(Stored data entries)
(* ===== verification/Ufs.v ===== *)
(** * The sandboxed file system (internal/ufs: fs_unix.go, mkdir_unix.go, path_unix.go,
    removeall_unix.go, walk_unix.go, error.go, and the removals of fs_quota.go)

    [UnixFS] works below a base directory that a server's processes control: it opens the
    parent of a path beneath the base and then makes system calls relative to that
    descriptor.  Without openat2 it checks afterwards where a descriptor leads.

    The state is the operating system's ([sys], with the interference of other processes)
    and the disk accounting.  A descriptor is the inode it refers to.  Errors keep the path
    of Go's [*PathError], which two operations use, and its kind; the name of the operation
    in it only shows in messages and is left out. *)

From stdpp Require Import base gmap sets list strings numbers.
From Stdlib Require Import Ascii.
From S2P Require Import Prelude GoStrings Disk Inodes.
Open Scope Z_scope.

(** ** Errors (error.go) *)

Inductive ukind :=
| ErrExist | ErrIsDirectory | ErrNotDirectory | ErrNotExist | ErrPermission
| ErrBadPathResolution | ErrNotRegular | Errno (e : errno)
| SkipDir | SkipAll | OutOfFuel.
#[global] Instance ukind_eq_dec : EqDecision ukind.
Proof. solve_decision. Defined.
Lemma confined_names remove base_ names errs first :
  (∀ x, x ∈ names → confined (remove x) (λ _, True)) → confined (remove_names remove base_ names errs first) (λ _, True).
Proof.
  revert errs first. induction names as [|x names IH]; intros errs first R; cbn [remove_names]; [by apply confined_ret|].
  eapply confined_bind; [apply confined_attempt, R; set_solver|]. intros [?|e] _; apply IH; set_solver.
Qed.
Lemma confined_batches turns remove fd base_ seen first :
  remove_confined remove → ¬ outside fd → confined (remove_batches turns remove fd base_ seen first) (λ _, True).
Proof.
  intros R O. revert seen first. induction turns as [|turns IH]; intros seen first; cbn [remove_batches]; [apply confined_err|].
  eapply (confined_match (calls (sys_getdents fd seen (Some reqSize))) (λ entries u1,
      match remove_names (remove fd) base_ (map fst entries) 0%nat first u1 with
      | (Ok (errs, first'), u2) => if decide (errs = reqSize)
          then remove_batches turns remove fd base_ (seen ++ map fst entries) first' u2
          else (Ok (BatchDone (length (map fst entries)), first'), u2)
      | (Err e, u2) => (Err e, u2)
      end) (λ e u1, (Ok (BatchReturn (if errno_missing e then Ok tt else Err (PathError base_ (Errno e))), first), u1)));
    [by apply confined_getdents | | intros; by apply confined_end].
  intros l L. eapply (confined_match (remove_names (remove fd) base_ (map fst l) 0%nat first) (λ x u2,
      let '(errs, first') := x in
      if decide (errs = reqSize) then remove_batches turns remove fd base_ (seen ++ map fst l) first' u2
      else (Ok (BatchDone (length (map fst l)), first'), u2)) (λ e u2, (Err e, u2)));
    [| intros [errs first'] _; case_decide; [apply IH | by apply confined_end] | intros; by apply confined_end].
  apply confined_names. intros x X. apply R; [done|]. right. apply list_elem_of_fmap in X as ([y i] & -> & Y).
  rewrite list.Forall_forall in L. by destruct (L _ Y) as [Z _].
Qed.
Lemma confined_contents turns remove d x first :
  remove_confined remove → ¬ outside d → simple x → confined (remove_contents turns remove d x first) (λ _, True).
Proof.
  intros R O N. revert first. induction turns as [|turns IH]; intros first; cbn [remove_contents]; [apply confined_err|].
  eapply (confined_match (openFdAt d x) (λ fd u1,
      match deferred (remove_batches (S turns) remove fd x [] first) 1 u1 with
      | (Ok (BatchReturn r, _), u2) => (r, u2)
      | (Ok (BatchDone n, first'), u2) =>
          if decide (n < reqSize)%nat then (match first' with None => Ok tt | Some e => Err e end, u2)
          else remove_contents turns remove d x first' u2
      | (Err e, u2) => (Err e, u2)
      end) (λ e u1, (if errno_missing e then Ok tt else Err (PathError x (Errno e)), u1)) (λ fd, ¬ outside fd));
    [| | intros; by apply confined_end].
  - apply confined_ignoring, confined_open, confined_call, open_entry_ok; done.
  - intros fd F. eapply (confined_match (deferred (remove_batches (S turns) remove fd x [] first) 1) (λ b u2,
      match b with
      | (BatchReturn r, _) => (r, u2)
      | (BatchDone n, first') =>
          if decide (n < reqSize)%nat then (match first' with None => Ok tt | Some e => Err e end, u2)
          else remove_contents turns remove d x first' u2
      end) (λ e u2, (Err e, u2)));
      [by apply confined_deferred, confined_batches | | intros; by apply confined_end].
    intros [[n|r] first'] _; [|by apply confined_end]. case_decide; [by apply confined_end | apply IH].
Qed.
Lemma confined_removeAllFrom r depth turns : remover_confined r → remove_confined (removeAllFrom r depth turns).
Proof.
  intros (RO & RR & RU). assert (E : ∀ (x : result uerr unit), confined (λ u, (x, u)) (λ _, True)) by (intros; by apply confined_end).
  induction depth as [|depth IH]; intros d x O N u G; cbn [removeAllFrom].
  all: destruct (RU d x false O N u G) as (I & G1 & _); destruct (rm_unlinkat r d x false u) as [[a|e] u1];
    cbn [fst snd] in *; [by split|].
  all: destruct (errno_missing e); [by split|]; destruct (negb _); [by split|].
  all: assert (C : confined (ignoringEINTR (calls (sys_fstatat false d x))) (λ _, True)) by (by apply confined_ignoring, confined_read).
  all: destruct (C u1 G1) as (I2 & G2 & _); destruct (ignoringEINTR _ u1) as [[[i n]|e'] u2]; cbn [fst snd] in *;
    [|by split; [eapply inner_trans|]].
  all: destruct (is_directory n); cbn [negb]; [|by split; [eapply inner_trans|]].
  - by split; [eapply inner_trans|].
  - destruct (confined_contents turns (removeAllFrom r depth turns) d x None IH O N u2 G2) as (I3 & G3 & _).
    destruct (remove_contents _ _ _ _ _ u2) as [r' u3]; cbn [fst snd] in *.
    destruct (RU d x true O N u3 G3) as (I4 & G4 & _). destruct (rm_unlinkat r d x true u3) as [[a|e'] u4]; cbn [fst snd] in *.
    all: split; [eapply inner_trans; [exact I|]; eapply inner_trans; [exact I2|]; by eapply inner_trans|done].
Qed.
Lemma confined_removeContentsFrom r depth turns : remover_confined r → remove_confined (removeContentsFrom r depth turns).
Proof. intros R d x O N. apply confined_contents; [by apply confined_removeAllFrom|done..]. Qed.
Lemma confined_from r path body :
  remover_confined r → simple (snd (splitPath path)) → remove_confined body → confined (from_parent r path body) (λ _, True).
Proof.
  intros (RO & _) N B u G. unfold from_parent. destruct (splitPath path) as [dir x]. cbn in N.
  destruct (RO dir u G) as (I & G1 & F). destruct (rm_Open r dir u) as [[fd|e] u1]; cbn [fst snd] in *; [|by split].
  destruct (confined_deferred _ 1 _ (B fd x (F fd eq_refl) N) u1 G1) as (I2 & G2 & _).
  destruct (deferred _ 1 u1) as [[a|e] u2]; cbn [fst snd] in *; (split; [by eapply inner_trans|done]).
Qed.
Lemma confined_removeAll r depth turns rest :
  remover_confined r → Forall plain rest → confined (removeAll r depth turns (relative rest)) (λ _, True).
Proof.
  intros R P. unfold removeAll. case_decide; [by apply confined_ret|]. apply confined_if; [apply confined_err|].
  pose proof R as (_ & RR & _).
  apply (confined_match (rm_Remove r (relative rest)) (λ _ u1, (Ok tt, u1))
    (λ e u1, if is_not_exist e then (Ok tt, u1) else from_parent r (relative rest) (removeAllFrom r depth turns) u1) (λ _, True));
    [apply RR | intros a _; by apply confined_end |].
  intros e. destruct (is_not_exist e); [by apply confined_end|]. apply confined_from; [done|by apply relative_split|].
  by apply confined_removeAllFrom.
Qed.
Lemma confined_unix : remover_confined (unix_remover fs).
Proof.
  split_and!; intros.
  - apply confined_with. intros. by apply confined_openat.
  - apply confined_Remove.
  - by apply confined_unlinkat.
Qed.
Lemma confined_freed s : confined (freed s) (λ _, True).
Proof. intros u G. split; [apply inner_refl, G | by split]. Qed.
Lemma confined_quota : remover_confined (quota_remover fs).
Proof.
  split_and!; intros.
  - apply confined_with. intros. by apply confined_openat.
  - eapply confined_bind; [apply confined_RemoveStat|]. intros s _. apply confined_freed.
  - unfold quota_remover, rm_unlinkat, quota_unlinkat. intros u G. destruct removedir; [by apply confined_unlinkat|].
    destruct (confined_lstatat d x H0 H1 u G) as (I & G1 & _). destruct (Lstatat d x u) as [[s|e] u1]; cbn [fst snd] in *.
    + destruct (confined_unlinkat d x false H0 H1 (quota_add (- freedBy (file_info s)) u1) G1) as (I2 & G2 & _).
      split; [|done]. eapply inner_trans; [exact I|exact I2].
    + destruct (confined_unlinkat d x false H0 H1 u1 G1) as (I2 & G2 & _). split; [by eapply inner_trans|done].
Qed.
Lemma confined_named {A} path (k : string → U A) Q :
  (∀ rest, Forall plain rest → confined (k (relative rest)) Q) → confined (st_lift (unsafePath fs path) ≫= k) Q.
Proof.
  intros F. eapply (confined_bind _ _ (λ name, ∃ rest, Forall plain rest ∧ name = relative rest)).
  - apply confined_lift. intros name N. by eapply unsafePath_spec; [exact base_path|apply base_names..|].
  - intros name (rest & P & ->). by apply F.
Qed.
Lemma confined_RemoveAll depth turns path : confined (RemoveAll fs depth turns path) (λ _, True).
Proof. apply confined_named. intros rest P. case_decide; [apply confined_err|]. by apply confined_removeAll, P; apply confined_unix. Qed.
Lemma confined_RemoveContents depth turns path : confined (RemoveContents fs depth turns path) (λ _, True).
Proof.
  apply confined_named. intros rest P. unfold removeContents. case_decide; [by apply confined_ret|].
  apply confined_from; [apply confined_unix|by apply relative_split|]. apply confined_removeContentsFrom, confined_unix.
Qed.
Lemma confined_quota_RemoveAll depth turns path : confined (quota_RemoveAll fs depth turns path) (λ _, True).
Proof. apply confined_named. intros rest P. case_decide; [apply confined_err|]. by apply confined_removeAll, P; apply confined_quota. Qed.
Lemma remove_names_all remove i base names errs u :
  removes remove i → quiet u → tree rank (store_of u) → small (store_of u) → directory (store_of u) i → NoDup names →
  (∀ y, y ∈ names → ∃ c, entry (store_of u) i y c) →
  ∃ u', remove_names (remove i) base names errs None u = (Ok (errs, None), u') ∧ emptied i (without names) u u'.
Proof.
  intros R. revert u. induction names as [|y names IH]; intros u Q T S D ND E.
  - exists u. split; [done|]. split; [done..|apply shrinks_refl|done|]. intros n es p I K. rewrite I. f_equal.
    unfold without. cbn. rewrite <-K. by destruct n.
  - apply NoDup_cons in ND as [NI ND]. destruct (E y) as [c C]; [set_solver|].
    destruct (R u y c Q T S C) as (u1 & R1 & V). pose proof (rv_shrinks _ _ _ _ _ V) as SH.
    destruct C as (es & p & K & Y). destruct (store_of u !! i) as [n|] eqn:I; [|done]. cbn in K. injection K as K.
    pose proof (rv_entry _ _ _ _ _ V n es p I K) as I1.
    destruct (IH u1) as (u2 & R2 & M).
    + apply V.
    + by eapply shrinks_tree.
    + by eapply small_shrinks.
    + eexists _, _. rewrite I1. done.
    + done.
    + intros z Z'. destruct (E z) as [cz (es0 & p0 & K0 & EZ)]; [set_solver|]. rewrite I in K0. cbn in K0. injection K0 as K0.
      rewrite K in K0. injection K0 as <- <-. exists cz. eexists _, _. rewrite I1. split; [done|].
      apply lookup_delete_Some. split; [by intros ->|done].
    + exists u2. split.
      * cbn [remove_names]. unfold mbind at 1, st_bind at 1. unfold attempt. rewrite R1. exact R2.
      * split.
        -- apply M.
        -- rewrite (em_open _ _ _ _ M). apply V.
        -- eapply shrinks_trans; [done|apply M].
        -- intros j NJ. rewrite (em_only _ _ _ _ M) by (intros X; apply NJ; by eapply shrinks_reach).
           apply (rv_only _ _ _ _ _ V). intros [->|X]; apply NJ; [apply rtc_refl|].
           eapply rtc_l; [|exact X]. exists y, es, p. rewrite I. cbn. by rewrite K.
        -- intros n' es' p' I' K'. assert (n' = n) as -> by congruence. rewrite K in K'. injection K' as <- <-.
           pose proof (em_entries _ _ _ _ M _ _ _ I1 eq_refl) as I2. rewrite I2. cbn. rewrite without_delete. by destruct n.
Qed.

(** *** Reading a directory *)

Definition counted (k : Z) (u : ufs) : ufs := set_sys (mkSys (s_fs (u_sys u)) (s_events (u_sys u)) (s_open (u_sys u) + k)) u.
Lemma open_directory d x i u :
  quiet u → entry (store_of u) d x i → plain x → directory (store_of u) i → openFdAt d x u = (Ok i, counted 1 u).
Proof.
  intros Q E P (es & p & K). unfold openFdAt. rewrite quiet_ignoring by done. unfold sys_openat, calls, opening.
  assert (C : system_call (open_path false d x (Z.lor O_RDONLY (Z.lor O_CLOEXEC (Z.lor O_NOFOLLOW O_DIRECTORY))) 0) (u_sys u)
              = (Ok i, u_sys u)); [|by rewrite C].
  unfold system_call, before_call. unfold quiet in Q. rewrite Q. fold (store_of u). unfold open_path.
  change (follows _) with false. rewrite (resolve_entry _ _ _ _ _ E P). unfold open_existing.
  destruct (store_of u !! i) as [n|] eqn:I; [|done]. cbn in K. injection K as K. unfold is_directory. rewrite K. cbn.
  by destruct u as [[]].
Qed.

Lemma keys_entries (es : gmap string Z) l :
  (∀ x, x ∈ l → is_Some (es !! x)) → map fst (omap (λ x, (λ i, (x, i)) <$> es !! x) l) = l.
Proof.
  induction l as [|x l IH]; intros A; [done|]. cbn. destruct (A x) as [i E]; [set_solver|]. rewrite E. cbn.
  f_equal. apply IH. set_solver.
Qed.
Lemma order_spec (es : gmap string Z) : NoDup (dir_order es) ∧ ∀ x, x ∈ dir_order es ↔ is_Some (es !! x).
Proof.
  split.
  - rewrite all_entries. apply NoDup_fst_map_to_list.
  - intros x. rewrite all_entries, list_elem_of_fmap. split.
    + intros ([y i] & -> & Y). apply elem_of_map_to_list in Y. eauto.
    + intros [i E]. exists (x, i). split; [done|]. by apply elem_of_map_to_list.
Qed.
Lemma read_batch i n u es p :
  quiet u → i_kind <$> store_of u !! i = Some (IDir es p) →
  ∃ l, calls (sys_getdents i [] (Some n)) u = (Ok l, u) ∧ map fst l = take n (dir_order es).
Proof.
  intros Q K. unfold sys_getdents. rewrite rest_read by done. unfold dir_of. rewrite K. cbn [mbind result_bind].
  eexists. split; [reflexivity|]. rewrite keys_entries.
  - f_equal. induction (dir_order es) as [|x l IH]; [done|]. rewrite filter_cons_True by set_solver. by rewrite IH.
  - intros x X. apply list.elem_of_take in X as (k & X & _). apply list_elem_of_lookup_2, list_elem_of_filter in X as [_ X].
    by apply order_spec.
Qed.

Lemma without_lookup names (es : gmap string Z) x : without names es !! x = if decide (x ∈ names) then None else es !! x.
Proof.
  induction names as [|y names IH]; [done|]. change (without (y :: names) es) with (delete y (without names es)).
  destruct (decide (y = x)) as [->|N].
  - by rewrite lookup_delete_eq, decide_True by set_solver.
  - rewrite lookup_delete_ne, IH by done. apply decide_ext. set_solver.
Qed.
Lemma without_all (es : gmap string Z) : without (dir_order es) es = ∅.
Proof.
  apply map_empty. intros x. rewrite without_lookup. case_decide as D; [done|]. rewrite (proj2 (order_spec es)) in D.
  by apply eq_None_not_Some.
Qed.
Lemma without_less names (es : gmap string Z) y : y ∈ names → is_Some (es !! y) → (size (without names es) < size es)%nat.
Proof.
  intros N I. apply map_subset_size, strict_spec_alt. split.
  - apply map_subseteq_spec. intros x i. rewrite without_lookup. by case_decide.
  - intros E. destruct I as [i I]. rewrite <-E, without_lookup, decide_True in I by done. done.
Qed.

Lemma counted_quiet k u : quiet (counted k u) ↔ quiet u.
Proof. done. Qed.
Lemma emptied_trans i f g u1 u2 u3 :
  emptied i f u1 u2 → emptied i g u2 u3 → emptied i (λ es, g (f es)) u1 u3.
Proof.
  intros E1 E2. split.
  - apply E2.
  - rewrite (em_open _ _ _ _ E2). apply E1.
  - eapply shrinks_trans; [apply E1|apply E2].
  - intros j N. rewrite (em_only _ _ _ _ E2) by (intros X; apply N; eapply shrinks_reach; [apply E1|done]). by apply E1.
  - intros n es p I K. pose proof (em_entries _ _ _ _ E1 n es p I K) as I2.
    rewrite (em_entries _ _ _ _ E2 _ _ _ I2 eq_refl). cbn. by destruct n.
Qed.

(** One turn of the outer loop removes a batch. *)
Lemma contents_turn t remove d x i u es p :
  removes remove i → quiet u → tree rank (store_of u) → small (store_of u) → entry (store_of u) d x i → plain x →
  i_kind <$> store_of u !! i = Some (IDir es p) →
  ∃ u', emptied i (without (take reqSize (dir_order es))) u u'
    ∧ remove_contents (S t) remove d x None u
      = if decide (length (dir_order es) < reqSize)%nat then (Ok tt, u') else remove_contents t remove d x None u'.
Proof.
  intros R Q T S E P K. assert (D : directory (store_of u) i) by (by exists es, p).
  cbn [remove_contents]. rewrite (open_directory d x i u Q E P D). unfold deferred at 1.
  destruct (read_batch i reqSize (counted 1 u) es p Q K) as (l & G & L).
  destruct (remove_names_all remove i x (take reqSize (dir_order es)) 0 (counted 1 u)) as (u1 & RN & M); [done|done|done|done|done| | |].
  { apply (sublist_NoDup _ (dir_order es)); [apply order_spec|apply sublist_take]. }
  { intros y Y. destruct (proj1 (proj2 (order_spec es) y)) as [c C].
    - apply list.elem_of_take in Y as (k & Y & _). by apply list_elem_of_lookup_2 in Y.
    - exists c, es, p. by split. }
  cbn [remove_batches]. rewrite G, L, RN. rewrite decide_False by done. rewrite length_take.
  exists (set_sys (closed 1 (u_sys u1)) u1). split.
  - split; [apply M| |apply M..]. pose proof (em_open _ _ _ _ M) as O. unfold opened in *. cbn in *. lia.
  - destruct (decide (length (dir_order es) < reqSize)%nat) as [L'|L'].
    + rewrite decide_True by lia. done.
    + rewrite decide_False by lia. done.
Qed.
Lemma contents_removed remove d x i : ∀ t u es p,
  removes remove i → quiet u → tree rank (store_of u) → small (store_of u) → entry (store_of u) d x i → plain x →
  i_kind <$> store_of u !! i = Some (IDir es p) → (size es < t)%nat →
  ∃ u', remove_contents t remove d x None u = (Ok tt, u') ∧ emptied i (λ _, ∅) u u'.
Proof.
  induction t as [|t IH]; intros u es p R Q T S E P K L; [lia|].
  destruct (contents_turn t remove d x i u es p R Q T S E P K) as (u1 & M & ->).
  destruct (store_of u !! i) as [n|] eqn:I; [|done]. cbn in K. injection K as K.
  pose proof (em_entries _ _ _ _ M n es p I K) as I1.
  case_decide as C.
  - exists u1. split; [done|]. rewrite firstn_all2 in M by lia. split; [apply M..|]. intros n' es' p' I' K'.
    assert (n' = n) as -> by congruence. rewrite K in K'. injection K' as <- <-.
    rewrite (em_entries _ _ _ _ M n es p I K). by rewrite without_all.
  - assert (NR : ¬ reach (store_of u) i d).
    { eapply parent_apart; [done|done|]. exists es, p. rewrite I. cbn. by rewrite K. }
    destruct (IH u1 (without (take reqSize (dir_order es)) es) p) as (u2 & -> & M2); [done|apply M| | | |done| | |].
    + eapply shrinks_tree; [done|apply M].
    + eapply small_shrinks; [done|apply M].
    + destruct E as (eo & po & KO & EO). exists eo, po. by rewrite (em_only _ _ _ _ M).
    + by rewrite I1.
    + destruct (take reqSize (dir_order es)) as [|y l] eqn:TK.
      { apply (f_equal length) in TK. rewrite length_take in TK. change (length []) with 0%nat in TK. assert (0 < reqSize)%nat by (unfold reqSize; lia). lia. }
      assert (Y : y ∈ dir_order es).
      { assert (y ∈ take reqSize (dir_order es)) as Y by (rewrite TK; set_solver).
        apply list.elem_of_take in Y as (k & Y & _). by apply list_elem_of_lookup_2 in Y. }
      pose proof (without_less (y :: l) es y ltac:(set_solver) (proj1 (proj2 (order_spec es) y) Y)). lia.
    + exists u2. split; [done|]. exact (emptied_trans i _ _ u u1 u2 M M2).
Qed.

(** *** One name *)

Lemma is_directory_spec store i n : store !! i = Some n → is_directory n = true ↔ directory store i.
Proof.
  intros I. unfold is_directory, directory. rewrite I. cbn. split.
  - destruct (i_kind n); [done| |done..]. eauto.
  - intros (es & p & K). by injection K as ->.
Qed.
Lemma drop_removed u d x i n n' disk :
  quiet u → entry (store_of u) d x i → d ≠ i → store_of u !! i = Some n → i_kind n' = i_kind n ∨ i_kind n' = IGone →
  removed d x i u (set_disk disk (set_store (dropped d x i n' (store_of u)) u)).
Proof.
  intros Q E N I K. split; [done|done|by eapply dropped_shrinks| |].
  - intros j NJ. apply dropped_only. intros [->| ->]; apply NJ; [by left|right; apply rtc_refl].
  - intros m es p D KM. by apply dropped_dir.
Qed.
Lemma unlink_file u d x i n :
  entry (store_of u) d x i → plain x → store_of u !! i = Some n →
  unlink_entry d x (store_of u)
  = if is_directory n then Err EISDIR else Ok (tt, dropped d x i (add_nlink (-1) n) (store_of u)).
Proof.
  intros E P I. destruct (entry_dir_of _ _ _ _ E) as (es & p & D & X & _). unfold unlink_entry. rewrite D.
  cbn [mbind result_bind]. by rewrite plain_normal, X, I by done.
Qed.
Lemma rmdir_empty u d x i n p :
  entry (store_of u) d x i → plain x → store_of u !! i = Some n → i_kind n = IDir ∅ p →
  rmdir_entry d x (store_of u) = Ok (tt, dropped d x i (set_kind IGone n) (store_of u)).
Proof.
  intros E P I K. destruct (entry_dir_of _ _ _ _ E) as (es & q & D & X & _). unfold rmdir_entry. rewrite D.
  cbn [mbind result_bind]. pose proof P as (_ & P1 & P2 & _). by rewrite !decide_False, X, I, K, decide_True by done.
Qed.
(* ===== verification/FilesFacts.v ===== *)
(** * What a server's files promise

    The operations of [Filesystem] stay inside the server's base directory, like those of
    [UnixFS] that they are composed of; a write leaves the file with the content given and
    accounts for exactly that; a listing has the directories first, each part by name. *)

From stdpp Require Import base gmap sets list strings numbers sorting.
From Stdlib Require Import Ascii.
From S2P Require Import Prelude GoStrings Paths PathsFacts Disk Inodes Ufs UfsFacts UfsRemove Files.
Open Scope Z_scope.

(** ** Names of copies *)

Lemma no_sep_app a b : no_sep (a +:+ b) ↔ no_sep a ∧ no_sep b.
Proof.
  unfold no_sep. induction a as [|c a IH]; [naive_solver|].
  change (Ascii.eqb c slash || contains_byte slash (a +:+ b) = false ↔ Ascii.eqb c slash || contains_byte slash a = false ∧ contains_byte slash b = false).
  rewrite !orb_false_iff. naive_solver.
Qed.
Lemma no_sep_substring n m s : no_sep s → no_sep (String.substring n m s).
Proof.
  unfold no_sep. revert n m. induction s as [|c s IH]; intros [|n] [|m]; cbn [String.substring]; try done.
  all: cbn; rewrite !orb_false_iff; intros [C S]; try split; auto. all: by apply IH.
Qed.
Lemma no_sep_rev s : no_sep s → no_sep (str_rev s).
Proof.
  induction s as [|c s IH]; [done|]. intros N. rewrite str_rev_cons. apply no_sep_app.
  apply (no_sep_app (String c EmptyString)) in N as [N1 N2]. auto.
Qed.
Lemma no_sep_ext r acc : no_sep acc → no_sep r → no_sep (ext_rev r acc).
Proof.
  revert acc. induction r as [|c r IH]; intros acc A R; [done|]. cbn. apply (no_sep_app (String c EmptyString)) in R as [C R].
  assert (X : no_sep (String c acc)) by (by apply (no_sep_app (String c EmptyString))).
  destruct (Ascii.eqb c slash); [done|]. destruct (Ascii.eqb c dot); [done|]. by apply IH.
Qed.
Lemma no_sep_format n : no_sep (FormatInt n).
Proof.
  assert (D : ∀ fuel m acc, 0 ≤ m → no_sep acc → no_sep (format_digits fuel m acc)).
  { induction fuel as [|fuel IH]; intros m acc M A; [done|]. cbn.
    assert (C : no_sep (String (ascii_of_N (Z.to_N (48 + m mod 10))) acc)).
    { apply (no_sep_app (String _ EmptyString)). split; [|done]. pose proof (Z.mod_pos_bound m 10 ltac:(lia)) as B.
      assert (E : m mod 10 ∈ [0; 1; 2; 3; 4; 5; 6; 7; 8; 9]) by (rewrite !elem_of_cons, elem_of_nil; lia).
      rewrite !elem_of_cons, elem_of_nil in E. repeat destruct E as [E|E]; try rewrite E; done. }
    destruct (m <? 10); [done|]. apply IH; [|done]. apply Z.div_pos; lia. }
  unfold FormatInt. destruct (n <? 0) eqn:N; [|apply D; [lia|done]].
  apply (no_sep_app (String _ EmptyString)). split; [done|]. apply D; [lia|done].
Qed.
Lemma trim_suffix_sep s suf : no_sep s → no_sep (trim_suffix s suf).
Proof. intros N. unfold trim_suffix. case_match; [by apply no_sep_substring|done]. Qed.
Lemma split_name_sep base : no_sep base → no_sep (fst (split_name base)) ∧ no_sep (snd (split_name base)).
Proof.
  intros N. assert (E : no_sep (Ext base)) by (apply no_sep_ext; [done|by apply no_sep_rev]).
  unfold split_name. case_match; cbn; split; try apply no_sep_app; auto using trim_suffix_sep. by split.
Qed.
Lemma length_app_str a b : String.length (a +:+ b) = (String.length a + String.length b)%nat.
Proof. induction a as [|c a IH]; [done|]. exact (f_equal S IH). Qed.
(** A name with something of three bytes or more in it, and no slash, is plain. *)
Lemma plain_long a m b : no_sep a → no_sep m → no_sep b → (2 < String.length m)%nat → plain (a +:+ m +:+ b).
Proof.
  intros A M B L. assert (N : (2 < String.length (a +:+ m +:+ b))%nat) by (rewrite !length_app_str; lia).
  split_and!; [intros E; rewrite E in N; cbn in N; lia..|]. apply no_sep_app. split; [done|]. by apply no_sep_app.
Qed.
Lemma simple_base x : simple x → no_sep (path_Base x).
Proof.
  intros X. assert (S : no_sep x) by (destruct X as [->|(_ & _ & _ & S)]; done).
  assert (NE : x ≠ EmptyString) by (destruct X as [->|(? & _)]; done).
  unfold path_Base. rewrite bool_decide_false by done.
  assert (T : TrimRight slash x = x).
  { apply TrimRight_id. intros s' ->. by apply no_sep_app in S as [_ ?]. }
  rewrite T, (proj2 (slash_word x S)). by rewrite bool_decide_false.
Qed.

**Problem requirements**: Copy out each line of the data that includes the string "ltac".

**Solved problem**:
      pose proof (without_less (y :: l) es y ltac:(set_solver) (proj1 (proj2 (order_spec es) y) Y)). lia.
    { apply (no_sep_app (String _ EmptyString)). split; [|done]. pose proof (Z.mod_pos_bound m 10 ltac:(lia)) as B.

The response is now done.